In the data below, one line contains "The constructor supports" and a later one contains "(forall m', addSupportedChain". Print both, with every line between them, exactly and alone.

(Data for the task):
◆ ◆ ◆ ◆

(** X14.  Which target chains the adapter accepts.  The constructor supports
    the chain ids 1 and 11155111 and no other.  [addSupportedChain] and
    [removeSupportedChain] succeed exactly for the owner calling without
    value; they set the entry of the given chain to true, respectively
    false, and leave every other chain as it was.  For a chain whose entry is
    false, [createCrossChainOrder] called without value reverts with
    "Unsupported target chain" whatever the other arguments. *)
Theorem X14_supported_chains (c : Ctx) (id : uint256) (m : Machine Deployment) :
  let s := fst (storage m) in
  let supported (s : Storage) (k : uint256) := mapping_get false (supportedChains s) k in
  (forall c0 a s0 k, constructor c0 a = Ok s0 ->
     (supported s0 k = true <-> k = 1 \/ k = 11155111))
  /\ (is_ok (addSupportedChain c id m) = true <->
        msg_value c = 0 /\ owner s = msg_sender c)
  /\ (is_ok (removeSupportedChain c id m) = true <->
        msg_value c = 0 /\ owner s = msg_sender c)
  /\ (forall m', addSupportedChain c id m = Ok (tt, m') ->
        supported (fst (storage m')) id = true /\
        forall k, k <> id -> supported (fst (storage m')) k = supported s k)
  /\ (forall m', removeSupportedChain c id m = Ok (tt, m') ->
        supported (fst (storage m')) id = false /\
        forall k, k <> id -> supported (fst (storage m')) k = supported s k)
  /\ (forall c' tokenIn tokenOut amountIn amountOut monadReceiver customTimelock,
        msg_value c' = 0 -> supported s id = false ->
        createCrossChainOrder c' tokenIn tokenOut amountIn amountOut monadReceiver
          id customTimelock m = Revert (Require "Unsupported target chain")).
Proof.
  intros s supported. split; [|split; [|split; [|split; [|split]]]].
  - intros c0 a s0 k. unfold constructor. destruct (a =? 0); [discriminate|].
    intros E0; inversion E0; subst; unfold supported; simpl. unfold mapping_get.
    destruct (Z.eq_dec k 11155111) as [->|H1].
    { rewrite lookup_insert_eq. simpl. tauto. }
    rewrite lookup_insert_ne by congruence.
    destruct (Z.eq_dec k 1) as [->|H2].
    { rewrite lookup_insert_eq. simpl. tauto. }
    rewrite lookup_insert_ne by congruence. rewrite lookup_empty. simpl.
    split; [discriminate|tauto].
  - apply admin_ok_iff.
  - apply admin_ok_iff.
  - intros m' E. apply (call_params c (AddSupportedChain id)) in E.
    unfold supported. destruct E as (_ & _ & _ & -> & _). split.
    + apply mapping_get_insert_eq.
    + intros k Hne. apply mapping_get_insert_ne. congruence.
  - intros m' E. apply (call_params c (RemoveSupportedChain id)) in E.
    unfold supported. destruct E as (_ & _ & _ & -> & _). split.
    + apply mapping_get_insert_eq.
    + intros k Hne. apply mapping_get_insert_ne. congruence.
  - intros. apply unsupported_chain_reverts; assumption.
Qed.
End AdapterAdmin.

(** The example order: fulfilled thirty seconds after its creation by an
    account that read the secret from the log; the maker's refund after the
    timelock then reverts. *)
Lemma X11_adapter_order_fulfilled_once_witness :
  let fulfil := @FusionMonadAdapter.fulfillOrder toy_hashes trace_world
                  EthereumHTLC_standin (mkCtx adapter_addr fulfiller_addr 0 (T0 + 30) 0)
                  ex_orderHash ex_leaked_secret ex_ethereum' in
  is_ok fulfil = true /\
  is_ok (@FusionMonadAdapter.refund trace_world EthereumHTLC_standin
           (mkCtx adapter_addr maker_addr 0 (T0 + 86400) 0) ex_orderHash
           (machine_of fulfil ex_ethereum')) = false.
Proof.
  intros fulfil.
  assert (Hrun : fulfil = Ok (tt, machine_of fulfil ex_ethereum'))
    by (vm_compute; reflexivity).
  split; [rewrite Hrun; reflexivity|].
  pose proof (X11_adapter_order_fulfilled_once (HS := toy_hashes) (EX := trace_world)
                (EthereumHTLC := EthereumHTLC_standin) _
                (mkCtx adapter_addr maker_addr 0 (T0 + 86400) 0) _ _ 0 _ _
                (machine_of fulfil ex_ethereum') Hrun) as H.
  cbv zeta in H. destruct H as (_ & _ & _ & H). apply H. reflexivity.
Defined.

◆ ◆ ◆ ◆

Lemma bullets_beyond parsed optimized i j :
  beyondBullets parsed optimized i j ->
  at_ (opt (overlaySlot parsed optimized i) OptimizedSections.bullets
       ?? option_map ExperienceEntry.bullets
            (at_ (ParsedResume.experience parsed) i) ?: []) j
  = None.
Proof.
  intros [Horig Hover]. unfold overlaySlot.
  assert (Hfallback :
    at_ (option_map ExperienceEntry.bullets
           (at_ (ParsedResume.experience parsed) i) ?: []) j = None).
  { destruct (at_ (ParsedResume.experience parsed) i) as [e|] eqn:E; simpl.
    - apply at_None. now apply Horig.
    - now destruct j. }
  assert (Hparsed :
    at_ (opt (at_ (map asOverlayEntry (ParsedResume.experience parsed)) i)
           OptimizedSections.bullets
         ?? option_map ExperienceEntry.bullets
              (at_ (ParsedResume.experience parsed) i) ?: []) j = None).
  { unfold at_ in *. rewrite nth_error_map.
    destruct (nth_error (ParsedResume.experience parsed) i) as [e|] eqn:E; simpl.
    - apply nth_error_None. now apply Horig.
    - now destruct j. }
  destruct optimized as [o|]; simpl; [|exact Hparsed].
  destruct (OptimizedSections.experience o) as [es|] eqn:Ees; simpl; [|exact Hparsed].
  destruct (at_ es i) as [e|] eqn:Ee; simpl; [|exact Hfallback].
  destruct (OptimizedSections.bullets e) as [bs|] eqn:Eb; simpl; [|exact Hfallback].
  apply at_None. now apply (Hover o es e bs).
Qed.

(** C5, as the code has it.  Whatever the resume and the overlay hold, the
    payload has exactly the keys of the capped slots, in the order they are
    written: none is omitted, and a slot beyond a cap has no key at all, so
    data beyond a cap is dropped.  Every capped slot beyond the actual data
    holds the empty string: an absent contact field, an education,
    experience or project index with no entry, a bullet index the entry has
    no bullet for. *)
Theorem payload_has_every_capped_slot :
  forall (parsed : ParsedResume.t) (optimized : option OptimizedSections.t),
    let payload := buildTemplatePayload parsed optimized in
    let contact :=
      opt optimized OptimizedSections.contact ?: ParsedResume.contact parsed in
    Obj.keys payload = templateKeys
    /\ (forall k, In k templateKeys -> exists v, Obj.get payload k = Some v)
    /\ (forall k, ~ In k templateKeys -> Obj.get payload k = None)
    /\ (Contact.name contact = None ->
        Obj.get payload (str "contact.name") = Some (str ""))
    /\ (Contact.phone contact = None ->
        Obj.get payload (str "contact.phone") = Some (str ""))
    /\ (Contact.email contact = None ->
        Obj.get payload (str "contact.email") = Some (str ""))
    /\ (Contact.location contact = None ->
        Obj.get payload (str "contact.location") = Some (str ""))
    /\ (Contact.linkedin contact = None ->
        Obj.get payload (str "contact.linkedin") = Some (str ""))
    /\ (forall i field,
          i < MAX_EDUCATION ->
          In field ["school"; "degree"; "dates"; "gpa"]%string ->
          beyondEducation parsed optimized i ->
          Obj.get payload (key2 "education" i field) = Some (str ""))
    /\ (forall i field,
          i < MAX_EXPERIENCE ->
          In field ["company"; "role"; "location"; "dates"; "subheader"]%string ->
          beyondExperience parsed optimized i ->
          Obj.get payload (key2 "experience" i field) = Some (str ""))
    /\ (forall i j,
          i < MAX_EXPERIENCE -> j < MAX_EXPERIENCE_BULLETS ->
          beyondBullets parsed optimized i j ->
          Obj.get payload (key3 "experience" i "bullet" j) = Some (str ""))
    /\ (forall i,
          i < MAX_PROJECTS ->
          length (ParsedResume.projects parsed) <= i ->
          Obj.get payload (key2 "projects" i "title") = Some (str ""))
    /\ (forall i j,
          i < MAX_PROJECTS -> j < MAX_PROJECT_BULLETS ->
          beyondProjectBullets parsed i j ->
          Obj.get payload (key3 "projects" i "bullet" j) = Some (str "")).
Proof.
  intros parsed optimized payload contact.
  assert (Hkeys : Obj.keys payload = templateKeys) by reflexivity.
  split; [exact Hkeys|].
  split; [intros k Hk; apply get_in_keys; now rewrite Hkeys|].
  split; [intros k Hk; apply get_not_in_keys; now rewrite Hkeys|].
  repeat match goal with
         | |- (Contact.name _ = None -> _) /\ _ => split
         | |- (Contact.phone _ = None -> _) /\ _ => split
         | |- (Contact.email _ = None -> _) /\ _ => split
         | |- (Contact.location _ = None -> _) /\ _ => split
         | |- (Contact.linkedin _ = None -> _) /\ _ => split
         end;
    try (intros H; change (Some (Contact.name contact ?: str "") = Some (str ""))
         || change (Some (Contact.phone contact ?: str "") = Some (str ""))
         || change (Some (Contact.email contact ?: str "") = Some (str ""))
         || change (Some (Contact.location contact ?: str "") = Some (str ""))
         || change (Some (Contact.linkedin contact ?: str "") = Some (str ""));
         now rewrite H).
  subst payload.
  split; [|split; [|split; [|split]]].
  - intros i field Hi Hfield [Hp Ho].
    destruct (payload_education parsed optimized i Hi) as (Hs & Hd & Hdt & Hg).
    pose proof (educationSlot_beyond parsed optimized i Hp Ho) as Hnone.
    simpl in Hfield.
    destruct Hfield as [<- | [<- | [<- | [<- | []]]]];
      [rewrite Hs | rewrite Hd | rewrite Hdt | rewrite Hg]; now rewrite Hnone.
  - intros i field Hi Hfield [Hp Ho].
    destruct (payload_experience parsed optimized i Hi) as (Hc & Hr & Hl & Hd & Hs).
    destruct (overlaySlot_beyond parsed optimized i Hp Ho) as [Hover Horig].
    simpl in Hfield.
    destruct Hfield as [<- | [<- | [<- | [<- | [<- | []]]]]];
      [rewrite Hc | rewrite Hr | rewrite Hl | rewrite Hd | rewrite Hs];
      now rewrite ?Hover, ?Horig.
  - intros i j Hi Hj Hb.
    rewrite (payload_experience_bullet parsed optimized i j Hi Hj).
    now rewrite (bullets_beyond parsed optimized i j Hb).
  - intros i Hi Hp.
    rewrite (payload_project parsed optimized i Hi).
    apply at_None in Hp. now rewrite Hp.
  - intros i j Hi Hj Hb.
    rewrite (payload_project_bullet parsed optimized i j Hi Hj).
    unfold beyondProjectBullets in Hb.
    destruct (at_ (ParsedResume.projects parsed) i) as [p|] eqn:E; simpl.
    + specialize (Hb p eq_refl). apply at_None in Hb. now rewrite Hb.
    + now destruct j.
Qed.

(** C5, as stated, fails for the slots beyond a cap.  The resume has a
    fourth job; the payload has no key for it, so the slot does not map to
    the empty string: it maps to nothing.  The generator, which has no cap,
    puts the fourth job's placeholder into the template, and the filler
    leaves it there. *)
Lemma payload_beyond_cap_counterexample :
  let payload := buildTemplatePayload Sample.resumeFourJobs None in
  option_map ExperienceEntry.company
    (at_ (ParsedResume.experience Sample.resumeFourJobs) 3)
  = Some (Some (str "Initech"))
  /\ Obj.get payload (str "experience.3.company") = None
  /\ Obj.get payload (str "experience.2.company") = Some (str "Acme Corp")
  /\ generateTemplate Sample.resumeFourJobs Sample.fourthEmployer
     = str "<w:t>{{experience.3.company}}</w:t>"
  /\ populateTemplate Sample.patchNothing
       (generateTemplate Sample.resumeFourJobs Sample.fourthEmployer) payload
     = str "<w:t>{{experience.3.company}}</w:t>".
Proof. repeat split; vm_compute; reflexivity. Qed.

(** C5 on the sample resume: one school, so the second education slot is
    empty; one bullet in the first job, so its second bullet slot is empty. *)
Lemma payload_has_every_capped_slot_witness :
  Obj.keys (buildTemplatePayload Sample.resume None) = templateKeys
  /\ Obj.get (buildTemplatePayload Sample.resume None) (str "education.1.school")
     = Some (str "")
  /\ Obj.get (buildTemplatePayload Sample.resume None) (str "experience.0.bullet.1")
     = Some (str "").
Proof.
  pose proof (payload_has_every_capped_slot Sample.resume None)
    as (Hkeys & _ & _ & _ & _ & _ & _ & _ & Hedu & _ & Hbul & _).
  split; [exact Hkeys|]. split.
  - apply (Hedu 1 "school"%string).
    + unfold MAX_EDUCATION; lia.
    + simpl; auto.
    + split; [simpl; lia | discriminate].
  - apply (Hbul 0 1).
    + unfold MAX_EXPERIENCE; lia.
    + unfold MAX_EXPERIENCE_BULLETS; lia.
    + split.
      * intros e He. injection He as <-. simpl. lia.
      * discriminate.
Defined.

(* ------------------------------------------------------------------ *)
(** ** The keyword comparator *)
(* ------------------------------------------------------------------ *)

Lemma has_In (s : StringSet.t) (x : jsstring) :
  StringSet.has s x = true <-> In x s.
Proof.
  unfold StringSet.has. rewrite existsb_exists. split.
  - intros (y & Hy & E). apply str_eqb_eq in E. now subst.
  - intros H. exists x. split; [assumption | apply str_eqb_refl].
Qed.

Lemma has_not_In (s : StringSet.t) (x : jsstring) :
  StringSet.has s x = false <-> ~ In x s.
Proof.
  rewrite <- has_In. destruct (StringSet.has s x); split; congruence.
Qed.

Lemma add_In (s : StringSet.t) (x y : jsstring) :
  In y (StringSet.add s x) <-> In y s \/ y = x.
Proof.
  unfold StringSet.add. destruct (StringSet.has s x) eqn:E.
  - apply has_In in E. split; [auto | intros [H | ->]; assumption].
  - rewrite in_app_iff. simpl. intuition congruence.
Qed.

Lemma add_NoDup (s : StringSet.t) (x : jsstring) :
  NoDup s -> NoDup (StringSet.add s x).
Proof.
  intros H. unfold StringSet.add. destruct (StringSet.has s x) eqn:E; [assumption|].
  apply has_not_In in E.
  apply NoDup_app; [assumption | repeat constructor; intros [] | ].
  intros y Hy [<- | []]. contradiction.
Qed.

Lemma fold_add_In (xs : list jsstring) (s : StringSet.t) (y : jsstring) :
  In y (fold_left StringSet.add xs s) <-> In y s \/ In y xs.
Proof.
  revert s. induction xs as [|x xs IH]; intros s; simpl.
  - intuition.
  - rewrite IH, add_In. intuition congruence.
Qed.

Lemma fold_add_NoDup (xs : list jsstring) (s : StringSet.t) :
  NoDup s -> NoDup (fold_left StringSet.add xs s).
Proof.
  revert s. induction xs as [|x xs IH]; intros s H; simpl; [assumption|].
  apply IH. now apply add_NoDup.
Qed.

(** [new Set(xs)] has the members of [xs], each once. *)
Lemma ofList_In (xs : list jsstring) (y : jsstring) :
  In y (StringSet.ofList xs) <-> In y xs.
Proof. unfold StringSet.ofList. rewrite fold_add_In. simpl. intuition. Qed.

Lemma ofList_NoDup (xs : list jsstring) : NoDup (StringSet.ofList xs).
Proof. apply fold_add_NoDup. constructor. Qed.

◆ ◆ ◆ ◆

(Solution below):
(** X14.  Which target chains the adapter accepts.  The constructor supports
    the chain ids 1 and 11155111 and no other.  [addSupportedChain] and
    [removeSupportedChain] succeed exactly for the owner calling without
    value; they set the entry of the given chain to true, respectively
    false, and leave every other chain as it was.  For a chain whose entry is
    false, [createCrossChainOrder] called without value reverts with
    "Unsupported target chain" whatever the other arguments. *)
Theorem X14_supported_chains (c : Ctx) (id : uint256) (m : Machine Deployment) :
  let s := fst (storage m) in
  let supported (s : Storage) (k : uint256) := mapping_get false (supportedChains s) k in
  (forall c0 a s0 k, constructor c0 a = Ok s0 ->
     (supported s0 k = true <-> k = 1 \/ k = 11155111))
  /\ (is_ok (addSupportedChain c id m) = true <->
        msg_value c = 0 /\ owner s = msg_sender c)
  /\ (is_ok (removeSupportedChain c id m) = true <->
        msg_value c = 0 /\ owner s = msg_sender c)
  /\ (forall m', addSupportedChain c id m = Ok (tt, m') ->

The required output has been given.